§ THE TASK
For the records below, print the lines from the line with "(if_ok (λ _ w', set_up" through the line with "unfold reconcile, gather." exactly as written; include both end lines and exclude the rest.

§ DATA
Lemma wp_renew (existing : gmap string O) (roles : list (string * O)) w0 w1 :
  roles ≡ₚ map_to_list built → concerned (view w0) (view w1) →
  (∀ n, is_Some (built !! n) → tbl (O:=O) (view w1) !! ("", n) = tbl (view w0) !! ("", n)) →
  (∀ n e, is_Some (built !! n) → existing !! n = Some e ↔
     tbl (view w0) !! ("", n) = Some e ∧ selects label (Labels (meta e))) →
  wp (for_each (λ kv : string * O,
        match existing !! kv.1 with
        | Some existingCR =>
          let '(equal, modified) := cmp existingCR kv.2 in
          if equal then ret tt
          else do* wrap_err ("couldn't update " +:+ kv.1) (api_update "" modified) in ret tt
        | None => do* wrap_err ("couldn't create " +:+ kv.1) (api_create "" kv.2) in ret tt
        end) roles)
    (if_ok (λ _ w', renewing w0 w1 roles w') (λ _ w', concerned (view w0) (view w'))) w1.
Proof.
  intros Hroles Hc Hkeep Hex. pose proof (range_NoDup _ _ Hroles) as Hnd.
  apply (wp_for_each (renewing w0 w1)).
  { split; [apply changed_at_refl|]. by intros ?? ?%elem_of_nil. }
  intros don [n o] rest w2 Hsplit Hren. simpl.
  assert (built !! n = Some o) as Hb.
  { apply (range_elem _ _ _ _ Hroles). rewrite Hsplit. apply elem_of_app. right. by left. }
  assert (n ∉ don.*1) as Hn.
  { rewrite Hsplit, fmap_app in Hnd. apply NoDup_app in Hnd as (_ & Hdis & _). intros Hin.
    apply (Hdis n Hin). by left. }
  assert (concerned (view w0) (view w2)) as Hc2.
  { eapply renewing_concerned; [|exact Hc|exact Hren]. intros n' Hn'.
    apply (range_dom _ _ _ Hroles). rewrite Hsplit, fmap_app. apply elem_of_app. by left. }
  assert (tbl (O:=O) (view w2) !! ("", n) = tbl (view w0) !! ("", n)) as Hold.
  { destruct Hren as [[_ Hk] _]. rewrite Hk; [by apply Hkeep|]. by rewrite elem_of_keys. }
  destruct (existing !! n) as [e|] eqn:He.
  - apply (Hex n e) in He as [He Hlab]; [|done]. pose proof (Hcmp e o) as Hm.
    destruct (cmp e o) as [equal modified] eqn:Hce. simpl in Hm.
    assert (obj_key e = ("", n)) as Hke by (symmetry; exact (view_keyed w0 _ _ He)).
    destruct equal.
    + apply wp_ret. destruct Hren as [Hch Hdon]. split.
      * rewrite fmap_app. eapply changed_at_mono; [|exact Hch]. apply keys_mono. intros x ?.
        apply elem_of_app. by left.
      * intros n' o1 [Hin|Hin]%elem_of_app; [by apply Hdon|].
        apply list_elem_of_singleton in Hin as [= -> ->]. exists e. rewrite Hold, He. split; [done|].
        split; [done|]. by rewrite Hce.
    + apply wp_bind, wp_wrap_err, wp_update; [|by intros e' w3 Hv _ _; simpl; rewrite Hv].
      intros o' w3 Hst Hkey _ Hv _. simpl. apply wp_ret.
      eapply renewing_put; [exact Hn|exact Hren| | |exact Hv].
      * rewrite Hkey. by eapply write_key_same.
      * rewrite He. split; [done|]. by rewrite Hce.
  - apply wp_bind, wp_wrap_err, wp_create; [|by intros e' w3 Hv _ _; simpl; rewrite Hv].
    intros o' w3 Hst Hfree Hv _. simpl. apply wp_ret. destruct (Hbuilt n o Hb) as (Hname & Hne & Hns).
    assert (obj_key o' = ("", n)) as Hk.
    { rewrite (stored_as_key "" o o' Hst) by congruence. unfold write_key, client_ns.
      rewrite Hns, Hname. by case_decide. }
    eapply renewing_put; [exact Hn|exact Hren|exact Hk| |exact Hv].
    rewrite <-Hold, <-Hk, Hfree. exact Hst.
Qed.

(** The contract of [reconcile], for every kind of role. *)
Lemma wp_reconcile msg w :
  unscoped (view w) →
  wp (reconcile built (gather msg label) cmp)
    (if_ok (λ _ w', set_up (view w) (view w')) (λ _ w', concerned (view w) (view w'))) w.
Proof.
  intros Hsc. assert (concerned (view w) (view w)) as Hrefl by (split; [apply only_tbl_refl|done]).
  unfold reconcile, gather. apply wp_bind, wp_bind, wp_wrap_err, wp_reads.
  pose proof (list_law (O:=O) "" label w) as Hlaw.
  destruct (api_list "" label w) as [l|e| |] eqn:Hl; try done.
  pose proof (λ n o, lookup_existing w l n o Hsc Hl) as Hex.
  unfold bind_post. apply wp_ret. apply wp_bind, wp_range. intros names Hnames. unfold bind_post.
  assert (∀ n, n ∈ names.*1 ↔ labelled (view w) n) as Hdom.
  { intros n. rewrite (range_dom _ _ _ Hnames). unfold labelled, is_Some. by setoid_rewrite Hex. }
  eapply wp_bind_if_ok; [apply wp_prune; intros n; by apply Hdom| |done].
  intros [] w1 Hp. apply wp_bind, wp_range. intros roles Hroles. unfold bind_post.
  eapply wp_mono; [apply (wp_renew _ roles w w1 Hroles)|].
  - eapply pruned_concerned; [|exact Hp]. intros n. by apply Hdom.
  - intros n [b Hb]. destruct Hp as [_ Hk]. rewrite Hk, decide_False; [done|]. simpl. intros (_ & _ & ?). congruence.
  - intros n e Hb. rewrite map_lookup_filter_Some, Hex. simpl. naive_solver.
  - intros [[]|e| |] w2; simpl; try done. intros Hren. pose proof Hp as [Hot Hk]. split.
    + destruct Hren as [[Hot2 _] _]. by eapply only_tbl_trans.
    + intros n o Hb. destruct Hren as [_ Hdon]. apply Hdon. by apply (range_elem _ _ _ _ Hroles).
    + intros n Hb Hlab. destruct Hren as [[_ Hch] _]. rewrite Hch.
      * rewrite Hk, decide_True; [done|]. split_and!; [done|by apply Hdom|done].
      * rewrite elem_of_keys, (range_dom _ _ _ Hroles), Hb. by intros [? ?].
    + intros k Hno. eapply (renewing_concerned w w1 roles w2); [| |exact Hren|exact Hno].
      * intros n. by rewrite (range_dom _ _ _ Hroles).
      * eapply pruned_concerned; [|exact Hp]. intros n. by apply Hdom.
Qed.

End reconcile.

(** Afterwards an object has the label exactly if it is one of those that are to
    exist. *)
Lemma set_up_exact {O} `{!Stored O, !StoredLaws O} built label cmp s s' n :
  (∀ n o, built !! n = Some o → selects label (Labels (meta o))) →
  (∀ have want : O, meta (cmp have want).2 = meta have) →
  set_up built label cmp s s' → labelled (O:=O) label s' n ↔ is_Some (built !! n).
Proof.
  intros Hlab Hcmp Hs. destruct (built !! n) as [o|] eqn:Hb.
  - split; [by eauto|]. intros _. destruct (set_up_built _ _ _ _ _ Hs n o Hb) as (o' & Ho' & Hr).
    exists o'. split; [done|]. unfold renewed in Hr. destruct (tbl s !! ("", n)) as [e|].
    + destruct Hr as [He Hr]. destruct (cmp e o).1; [by subst|]. destruct Hr as (_ & _ & _ & -> & _).
      by rewrite Hcmp.
    + destruct Hr as (_ & _ & _ & -> & _). by eapply Hlab.
  - split; [|by intros [? ?]]. intros (o & Ho & Ho'). exfalso.
    assert (¬ labelled (O:=O) label s n) as Hl.
    { intros Hl. by rewrite (set_up_gone _ _ _ _ _ Hs n Hb Hl) in Ho. }
    rewrite (set_up_rest _ _ _ _ _ Hs ("", n)) in Ho; [|done]. apply Hl. by exists o.
Qed.

(** ** The built-in roles *)

(** Every role has a name of its own, and inherits templates of the list that
    inherit nothing themselves. *)
Definition well_named (l : list roleBuilder) : bool :=
  bool_decide (NoDup (map name l)) && forallb (λ r, negb (String.eqb (name r) "")) l.

Definition shallow (l : list roleBuilder) : bool :=
  forallb (λ r, forallb (λ n, existsb (λ r', String.eqb (name r') n &&
    Nat.eqb (length (roleTemplateNames r')) 0) l) (roleTemplateNames r)) l.

Lemma globalRoles_named : well_named (chain globalRoles) = true.
Proof. vm_compute. reflexivity. Qed.

Lemma roleTemplates_named : well_named (chain roleTemplates) = true.
Proof. vm_compute. reflexivity. Qed.

Lemma roleTemplates_shallow : shallow (chain roleTemplates) = true.
Proof. vm_compute. reflexivity. Qed.

#[local] Opaque globalRoles roleTemplates.

Lemma well_named_spec l : well_named l = true → NoDup (map name l) ∧ ∀ r, r ∈ l → name r ≠ "".
Proof.
  unfold well_named. rewrite andb_true_iff, bool_decide_eq_true, forallb_forall.
  intros [Hnd Hne]. split; [done|]. intros r Hr. apply list_elem_of_In, Hne in Hr.
  by apply negb_true_iff, String.eqb_neq in Hr.
Qed.

(** The map of what is to exist, for a way to build the objects. *)
Lemma lookup_built {O} `{!Stored O} (f : roleBuilder → O) l :
  NoDup (map name l) → (∀ r, Name (meta (f r)) = name r) →
  (∀ r, r ∈ l → roles_by_name (map f l) !! name r = Some (f r)) ∧
  (∀ n o, roles_by_name (map f l) !! n = Some o → ∃ r, r ∈ l ∧ n = name r ∧ o = f r).
Proof.
  intros Hnd Hf.
  assert (∀ n o, roles_by_name (map f l) !! n = Some o → ∃ r, r ∈ l ∧ n = name r ∧ o = f r) as Hsome.
  { intros n o [Ho <-]%by_name_Some. apply list_elem_of_fmap in Ho as (r & -> & Hr). by exists r. }
  split; [|done]. intros r Hr.
  destruct (by_name_elem (map f l) (f r)) as [o Ho]; [by apply list_elem_of_fmap_2|].
  rewrite Hf in Ho. rewrite Ho. f_equal. apply Hsome in Ho as (r' & Hr' & Hn & ->).
  f_equal. apply list_elem_of_lookup in Hr as [i Hi], Hr' as [j Hj].
  assert (i = j) as ->; [|congruence].
  eapply (NoDup_lookup (map name l)); [done|..]; rewrite list_lookup_fmap.
  - by rewrite Hi.
  - rewrite Hj. simpl. by rewrite Hn.
Qed.

(** The cluster has the built-in global roles, as they are described, and no other
    with their label. *)
Definition global_roles_ok (s : KState) : Prop :=
  (∀ r, r ∈ chain globalRoles → ∃ gr, s_GlobalRoles s !! ("", name r) = Some gr ∧
     gr_DisplayName gr = displayName r ∧ gr_Rules gr = rules r) ∧
  ∀ n, labelled (O:=GlobalRole) defaultGRLabel s n ↔ ∃ r, r ∈ chain globalRoles ∧ name r = n.

Definition template_as (r : roleBuilder) (rt : RoleTemplate) : Prop :=
  rt_DisplayName rt = displayName r ∧ rt_Rules rt = rules r ∧
  rt_RoleTemplateNames rt = roleTemplateNames r ∧ rt_External rt = external r ∧
  rt_Hidden rt = hidden r ∧ rt_Context rt = context r.

(** The same of the role templates; a template in which nothing but the flag
    [Builtin] is wrong stays as it was. *)
Definition role_templates_ok (s s' : KState) : Prop :=
  (∀ r, r ∈ chain roleTemplates → ∃ rt, s_RoleTemplates s' !! ("", name r) = Some rt ∧ template_as r rt ∧
     (rt_Builtin rt = builtin r ∨ rt_Builtin rt ≠ builtin r ∧ s_RoleTemplates s !! ("", name r) = Some rt)) ∧
  ∀ n, labelled (O:=RoleTemplate) defaultRTLabel s' n ↔ ∃ r, r ∈ chain roleTemplates ∧ name r = n.

Lemma global_roles_set_up s s' :
  set_up (roles_by_name (map build_gr (chain globalRoles))) defaultGRLabel compareAndMod_gr s s' → global_roles_ok s'.
Proof.
  intros Hs. destruct (well_named_spec _ globalRoles_named) as [Hnd _].
  destruct (lookup_built (O:=GlobalRole) build_gr _ Hnd) as [Hin Hout]; [done|]. split.
  - intros r Hr. destruct (set_up_built _ _ _ _ _ Hs _ _ (Hin r Hr)) as (gr & Hgr & Hren).
    exists gr. split; [exact Hgr|]. unfold renewed in Hren. destruct (tbl s !! ("", name r)) as [e|].
    + destruct Hren as [_ Hren]. destruct (compareAndMod_gr e (build_gr r)).1 eqn:Heq.
      * subst gr. apply andb_true_iff in Heq as [Hd Hrules].
        apply String.eqb_eq in Hd. apply bool_decide_eq_true in Hrules. done.
      * destruct Hren as (_ & _ & _ & _ & _ & _ & Hspec). simpl in Hspec. by rewrite Hspec.
    + destruct Hren as (_ & _ & _ & _ & _ & _ & Hspec). simpl in Hspec. by rewrite Hspec.
  - intros n. rewrite (λ H1 H2, set_up_exact _ _ _ _ _ n H1 H2 Hs); [|by intros n' o' (r & _ & _ & ->)%Hout|done].
    split; [intros [o (r & Hr & -> & _)%Hout]; by exists r|]. intros (r & Hr & <-). rewrite Hin; eauto.
Qed.

Lemma compare_rt_equal e r :
  (compareAndMod_rt e (build_rt r)).1 = true → template_as r e ∧ rt_Builtin e ≠ builtin r.
Proof.
  unfold compareAndMod_rt, template_as. simpl. rewrite !andb_true_iff, !String.eqb_eq, !bool_decide_eq_true,
    !Bool.eqb_true_iff, negb_true_iff, Bool.eqb_false_iff. naive_solver.
Qed.

Lemma role_templates_set_up s s' :
  set_up (roles_by_name (map build_rt (chain roleTemplates))) defaultRTLabel compareAndMod_rt s s' →
  role_templates_ok s s'.
Proof.
  intros Hs. destruct (well_named_spec _ roleTemplates_named) as [Hnd _].
  destruct (lookup_built (O:=RoleTemplate) build_rt _ Hnd) as [Hin Hout]; [done|]. split.
  - intros r Hr. destruct (set_up_built _ _ _ _ _ Hs _ _ (Hin r Hr)) as (rt & Hrt & Hren).
    exists rt. split; [exact Hrt|]. unfold renewed in Hren.
    change (tbl s !! ("", name r)) with (s_RoleTemplates s !! ("", name r)) in Hren.
    destruct (s_RoleTemplates s !! ("", name r)) as [e|].
    + destruct Hren as [_ Hren]. destruct (compareAndMod_rt e (build_rt r)).1 eqn:Heq.
      * subst rt. apply compare_rt_equal in Heq as [? ?]. split; [done|]. by right.
      * destruct Hren as (_ & _ & _ & _ & _ & _ & Hspec). simpl in Hspec. rewrite Hspec.
        split; [by split_and!|by left].
    + destruct Hren as (_ & _ & _ & _ & _ & _ & Hspec). simpl in Hspec. rewrite Hspec.
      split; [by split_and!|by left].
  - intros n. rewrite (λ H1 H2, set_up_exact _ _ _ _ _ n H1 H2 Hs); [|by intros n' o' (r & _ & _ & ->)%Hout|done].
    split; [intros [o (r & Hr & -> & _)%Hout]; by exists r|]. intros (r & Hr & <-). rewrite Hin; eauto.
Qed.

(** ** Start-up *)

Section start.
Context {W : Type} `{!GoRuntime W, !GoRuntimeLaws W, !Kube W}.
Context `{!Client W GlobalRole, !ClientLaws W GlobalRole, !Client W RoleTemplate, !ClientLaws W RoleTemplate}.
Context `{!Client W User, !ClientLaws W User, !Client W GlobalRoleBinding, !ClientLaws W GlobalRoleBinding}.
Implicit Types (w : W).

§ REPLY
    (if_ok (λ _ w', set_up (view w) (view w')) (λ _ w', concerned (view w) (view w'))) w.
Proof.
  intros Hsc. assert (concerned (view w) (view w)) as Hrefl by (split; [apply only_tbl_refl|done]).
  unfold reconcile, gather. apply wp_bind, wp_bind, wp_wrap_err, wp_reads.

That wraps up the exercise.